[Given entries]:
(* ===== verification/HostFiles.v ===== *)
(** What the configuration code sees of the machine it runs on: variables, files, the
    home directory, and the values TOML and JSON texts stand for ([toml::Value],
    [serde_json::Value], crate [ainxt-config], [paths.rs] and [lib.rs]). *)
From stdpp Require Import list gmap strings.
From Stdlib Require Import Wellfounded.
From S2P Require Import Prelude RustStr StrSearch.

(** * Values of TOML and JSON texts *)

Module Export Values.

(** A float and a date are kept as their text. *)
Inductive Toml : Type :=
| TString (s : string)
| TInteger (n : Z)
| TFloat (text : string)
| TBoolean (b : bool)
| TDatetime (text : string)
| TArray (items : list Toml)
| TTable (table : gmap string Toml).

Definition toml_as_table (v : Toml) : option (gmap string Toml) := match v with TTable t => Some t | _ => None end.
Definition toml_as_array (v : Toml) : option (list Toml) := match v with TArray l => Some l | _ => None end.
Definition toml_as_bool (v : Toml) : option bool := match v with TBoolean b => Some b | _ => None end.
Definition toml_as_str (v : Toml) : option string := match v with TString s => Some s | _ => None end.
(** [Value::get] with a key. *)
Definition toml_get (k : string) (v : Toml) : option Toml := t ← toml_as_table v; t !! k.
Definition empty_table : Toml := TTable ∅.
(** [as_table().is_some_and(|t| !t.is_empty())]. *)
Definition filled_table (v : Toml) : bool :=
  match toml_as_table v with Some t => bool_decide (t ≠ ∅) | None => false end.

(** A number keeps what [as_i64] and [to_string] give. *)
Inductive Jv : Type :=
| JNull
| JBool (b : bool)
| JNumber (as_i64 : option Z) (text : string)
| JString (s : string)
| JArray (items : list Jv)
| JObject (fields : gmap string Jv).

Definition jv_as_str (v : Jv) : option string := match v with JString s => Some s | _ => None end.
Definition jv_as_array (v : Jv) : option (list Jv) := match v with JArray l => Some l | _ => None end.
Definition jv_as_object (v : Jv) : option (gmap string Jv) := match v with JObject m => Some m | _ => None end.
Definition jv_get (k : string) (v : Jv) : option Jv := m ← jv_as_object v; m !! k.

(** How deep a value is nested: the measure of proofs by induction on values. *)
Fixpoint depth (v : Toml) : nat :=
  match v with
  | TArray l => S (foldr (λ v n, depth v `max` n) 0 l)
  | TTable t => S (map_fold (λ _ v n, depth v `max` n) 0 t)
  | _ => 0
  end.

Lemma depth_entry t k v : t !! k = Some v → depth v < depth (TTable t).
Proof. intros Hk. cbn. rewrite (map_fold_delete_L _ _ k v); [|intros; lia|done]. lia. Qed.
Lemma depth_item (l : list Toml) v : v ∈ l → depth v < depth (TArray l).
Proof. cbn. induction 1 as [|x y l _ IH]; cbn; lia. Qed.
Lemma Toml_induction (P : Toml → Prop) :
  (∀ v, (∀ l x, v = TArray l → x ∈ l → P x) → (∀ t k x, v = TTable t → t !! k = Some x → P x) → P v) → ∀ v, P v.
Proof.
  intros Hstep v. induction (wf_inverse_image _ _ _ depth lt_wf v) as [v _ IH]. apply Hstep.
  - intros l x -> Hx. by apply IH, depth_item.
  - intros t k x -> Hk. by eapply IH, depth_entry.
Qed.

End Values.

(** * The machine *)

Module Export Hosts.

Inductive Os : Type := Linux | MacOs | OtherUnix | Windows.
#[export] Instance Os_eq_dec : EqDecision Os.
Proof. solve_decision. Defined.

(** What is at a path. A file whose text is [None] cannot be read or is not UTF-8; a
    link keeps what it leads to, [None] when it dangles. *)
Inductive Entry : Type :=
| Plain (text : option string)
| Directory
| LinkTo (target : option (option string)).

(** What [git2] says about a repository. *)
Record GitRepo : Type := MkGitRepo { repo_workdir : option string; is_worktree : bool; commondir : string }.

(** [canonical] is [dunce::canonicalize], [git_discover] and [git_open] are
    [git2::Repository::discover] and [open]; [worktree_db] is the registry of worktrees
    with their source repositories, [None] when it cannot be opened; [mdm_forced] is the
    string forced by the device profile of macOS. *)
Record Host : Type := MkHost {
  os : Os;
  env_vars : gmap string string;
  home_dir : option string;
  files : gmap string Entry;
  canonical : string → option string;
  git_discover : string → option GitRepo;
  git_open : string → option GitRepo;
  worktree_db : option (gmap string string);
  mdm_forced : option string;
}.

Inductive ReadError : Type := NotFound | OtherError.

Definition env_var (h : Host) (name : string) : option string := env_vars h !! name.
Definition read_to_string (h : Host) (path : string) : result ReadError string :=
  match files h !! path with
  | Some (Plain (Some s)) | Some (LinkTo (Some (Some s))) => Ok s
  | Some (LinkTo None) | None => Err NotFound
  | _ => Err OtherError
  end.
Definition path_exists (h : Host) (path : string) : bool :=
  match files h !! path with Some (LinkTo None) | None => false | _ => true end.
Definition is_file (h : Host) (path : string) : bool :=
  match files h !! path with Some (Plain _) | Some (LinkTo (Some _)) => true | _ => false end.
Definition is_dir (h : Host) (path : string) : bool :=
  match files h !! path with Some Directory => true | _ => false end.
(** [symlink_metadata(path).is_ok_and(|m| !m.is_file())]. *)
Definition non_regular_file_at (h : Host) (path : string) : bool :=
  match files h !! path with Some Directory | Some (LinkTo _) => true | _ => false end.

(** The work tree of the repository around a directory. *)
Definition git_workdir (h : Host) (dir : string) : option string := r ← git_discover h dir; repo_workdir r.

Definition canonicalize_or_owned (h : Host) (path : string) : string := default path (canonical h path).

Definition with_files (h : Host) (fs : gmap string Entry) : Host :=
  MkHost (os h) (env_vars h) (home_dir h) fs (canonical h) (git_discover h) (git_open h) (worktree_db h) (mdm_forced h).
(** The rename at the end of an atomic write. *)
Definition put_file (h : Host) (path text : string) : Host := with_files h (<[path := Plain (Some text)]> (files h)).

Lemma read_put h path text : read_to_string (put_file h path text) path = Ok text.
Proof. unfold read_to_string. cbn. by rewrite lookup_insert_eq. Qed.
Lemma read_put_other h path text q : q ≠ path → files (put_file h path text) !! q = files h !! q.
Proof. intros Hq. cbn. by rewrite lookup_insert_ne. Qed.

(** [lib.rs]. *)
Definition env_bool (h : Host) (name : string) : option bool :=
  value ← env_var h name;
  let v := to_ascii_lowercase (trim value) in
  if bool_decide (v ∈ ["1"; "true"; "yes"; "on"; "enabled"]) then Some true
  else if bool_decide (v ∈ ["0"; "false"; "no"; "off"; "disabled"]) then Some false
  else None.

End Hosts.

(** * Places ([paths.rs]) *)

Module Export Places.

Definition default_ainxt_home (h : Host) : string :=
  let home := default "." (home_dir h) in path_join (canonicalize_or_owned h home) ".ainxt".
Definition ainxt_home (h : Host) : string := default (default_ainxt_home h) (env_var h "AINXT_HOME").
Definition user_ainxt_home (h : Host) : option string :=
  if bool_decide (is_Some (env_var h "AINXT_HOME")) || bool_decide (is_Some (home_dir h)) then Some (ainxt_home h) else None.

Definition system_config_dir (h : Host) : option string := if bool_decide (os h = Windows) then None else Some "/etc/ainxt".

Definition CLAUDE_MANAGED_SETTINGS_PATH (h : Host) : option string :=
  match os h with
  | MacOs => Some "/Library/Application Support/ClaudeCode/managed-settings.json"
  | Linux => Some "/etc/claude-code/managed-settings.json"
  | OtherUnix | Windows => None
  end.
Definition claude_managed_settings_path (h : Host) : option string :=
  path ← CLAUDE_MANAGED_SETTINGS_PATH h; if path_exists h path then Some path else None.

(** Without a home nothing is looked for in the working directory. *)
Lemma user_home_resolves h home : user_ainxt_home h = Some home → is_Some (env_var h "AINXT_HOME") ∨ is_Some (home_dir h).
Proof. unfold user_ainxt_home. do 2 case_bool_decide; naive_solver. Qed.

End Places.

...

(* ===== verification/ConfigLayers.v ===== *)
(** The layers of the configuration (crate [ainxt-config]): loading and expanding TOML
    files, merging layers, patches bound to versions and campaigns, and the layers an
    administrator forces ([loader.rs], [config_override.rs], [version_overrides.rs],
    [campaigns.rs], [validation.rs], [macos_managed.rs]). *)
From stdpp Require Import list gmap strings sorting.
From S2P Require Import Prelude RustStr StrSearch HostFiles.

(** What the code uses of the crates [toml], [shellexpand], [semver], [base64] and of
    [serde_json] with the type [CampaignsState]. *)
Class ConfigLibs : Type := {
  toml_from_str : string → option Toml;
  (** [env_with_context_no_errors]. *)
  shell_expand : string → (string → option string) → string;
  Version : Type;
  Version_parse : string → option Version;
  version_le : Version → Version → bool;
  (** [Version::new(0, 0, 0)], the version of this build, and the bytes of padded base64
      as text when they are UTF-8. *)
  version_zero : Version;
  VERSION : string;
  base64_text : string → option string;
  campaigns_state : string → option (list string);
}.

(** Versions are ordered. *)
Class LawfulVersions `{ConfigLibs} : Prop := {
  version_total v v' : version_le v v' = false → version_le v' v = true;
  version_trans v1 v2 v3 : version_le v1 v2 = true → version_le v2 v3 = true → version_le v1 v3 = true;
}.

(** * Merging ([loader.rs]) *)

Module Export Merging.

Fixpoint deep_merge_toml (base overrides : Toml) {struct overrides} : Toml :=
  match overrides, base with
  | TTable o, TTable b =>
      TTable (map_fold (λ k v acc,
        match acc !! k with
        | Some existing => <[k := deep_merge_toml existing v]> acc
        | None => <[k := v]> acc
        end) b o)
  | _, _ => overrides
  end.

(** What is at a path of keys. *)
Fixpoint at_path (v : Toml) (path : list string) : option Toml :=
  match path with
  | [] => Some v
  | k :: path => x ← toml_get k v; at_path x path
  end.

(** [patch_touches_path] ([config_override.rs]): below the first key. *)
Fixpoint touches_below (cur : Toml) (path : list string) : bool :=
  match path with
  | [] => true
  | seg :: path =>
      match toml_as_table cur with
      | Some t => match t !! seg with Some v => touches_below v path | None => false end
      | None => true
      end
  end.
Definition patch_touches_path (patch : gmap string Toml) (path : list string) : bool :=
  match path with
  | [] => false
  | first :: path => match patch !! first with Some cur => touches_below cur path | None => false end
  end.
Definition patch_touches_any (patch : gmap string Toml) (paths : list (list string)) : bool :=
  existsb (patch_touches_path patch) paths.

...

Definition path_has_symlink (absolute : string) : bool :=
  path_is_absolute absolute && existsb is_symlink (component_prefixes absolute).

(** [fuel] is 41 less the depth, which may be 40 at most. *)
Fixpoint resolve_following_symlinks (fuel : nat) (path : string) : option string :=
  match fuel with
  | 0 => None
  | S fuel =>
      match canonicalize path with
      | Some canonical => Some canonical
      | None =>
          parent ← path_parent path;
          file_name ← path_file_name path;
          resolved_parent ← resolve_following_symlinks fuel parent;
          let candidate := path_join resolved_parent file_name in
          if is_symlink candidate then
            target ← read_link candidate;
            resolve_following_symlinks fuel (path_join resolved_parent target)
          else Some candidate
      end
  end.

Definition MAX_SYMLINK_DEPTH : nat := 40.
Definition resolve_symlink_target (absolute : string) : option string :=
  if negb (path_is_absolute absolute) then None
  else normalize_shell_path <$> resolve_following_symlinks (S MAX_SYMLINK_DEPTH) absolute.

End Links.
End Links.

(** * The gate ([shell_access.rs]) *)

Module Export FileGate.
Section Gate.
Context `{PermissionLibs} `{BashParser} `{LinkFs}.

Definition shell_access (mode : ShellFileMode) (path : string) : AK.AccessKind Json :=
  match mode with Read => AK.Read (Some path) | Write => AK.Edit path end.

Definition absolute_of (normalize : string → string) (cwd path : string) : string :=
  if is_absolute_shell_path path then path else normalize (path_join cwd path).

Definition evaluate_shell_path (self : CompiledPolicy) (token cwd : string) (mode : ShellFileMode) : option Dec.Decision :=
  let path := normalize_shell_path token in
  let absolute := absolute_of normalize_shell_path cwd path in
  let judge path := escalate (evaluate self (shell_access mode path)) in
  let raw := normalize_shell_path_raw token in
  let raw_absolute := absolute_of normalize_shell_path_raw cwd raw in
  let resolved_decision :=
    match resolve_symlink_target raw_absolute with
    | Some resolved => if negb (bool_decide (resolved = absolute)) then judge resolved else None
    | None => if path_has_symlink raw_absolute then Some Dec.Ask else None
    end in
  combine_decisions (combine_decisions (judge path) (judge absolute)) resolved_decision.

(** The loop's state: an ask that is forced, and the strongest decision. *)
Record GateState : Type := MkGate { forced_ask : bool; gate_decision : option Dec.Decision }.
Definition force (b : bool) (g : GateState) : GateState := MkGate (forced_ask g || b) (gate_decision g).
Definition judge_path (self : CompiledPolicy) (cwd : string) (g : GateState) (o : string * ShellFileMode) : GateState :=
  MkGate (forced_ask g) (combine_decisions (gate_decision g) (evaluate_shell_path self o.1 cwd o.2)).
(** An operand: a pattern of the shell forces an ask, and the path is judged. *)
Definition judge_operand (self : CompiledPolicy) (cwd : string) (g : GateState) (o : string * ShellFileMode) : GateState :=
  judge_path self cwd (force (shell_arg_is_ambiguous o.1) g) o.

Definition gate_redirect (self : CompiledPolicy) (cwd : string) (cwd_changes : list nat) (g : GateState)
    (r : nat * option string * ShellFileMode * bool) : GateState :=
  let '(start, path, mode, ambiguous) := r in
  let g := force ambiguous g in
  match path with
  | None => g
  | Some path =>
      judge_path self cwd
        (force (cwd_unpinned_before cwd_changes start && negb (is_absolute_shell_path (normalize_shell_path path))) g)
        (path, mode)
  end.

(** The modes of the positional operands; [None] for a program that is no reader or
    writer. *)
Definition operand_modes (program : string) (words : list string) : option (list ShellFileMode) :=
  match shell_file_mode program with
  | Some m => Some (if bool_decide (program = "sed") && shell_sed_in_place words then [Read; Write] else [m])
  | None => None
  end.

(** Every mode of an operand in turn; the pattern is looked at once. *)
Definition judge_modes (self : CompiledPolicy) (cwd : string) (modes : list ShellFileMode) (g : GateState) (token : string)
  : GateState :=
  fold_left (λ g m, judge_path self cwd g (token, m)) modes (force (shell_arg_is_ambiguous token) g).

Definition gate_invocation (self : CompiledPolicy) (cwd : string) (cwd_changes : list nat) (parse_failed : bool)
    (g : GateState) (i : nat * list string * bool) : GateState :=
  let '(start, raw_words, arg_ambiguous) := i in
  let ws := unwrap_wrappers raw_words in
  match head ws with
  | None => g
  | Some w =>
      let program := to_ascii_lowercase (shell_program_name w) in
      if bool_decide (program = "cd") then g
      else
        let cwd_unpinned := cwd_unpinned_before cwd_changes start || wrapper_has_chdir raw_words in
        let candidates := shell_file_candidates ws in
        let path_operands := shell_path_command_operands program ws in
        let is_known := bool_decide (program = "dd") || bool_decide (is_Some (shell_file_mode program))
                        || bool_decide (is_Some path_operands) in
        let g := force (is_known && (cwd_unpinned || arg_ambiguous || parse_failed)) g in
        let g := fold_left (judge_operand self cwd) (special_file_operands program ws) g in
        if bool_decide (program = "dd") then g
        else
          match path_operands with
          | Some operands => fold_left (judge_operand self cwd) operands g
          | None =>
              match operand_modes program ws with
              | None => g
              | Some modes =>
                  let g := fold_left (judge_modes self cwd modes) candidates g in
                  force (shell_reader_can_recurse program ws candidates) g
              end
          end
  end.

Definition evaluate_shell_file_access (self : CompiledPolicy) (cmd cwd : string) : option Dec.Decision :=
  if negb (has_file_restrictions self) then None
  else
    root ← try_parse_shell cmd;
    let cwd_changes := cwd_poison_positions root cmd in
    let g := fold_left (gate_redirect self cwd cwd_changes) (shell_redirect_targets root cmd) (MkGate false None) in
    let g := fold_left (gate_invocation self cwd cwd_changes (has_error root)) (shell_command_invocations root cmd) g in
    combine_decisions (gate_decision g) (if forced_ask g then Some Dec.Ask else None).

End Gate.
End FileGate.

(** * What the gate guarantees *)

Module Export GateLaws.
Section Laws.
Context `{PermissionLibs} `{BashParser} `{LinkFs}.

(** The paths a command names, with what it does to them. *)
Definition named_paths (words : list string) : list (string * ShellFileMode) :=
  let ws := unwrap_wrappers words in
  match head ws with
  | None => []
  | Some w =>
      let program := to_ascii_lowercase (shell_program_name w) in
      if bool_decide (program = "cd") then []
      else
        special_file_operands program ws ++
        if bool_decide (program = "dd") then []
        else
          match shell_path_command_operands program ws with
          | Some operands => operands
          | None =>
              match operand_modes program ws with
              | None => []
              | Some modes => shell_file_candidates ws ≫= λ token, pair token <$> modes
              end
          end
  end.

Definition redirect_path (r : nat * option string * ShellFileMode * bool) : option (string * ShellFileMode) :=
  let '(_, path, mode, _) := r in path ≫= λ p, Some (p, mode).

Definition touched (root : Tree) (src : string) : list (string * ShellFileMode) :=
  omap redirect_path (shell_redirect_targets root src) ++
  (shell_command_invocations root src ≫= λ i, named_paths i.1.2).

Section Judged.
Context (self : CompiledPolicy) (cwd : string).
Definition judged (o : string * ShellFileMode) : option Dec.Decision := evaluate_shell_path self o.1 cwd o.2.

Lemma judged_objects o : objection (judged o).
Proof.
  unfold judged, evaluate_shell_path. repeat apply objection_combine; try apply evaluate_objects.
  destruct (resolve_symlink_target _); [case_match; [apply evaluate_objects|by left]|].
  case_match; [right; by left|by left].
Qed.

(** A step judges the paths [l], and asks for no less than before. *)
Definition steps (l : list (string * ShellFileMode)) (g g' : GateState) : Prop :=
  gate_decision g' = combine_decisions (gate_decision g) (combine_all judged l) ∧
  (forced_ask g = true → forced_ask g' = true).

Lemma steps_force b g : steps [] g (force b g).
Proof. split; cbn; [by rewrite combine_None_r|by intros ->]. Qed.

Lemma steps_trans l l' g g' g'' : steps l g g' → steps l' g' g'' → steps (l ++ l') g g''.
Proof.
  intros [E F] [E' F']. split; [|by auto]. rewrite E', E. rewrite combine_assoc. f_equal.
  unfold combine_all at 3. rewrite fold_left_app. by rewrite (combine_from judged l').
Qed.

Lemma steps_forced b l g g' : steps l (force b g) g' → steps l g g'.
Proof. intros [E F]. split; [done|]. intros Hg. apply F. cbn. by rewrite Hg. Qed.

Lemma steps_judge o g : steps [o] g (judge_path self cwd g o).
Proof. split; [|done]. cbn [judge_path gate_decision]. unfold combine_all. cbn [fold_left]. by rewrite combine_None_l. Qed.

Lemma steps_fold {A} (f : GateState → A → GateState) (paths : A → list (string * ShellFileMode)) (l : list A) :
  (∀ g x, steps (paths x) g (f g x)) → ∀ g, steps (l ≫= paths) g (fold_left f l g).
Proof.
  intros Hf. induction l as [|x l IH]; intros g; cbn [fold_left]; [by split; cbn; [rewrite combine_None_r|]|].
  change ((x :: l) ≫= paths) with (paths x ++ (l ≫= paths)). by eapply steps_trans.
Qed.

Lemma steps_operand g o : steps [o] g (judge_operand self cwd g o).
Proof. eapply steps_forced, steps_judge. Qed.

[Exercise description]: Where the data above reaches the line holding "force (shell_reader_can_recurse program", begin printing, and stop after the line holding "Definition evaluate_shell_file_access (self". Each line must be reproduced exactly, with nothing else added.

[Solved problem]:
                  force (shell_reader_can_recurse program ws candidates) g
              end
          end
  end.

Definition evaluate_shell_file_access (self : CompiledPolicy) (cmd cwd : string) : option Dec.Decision :=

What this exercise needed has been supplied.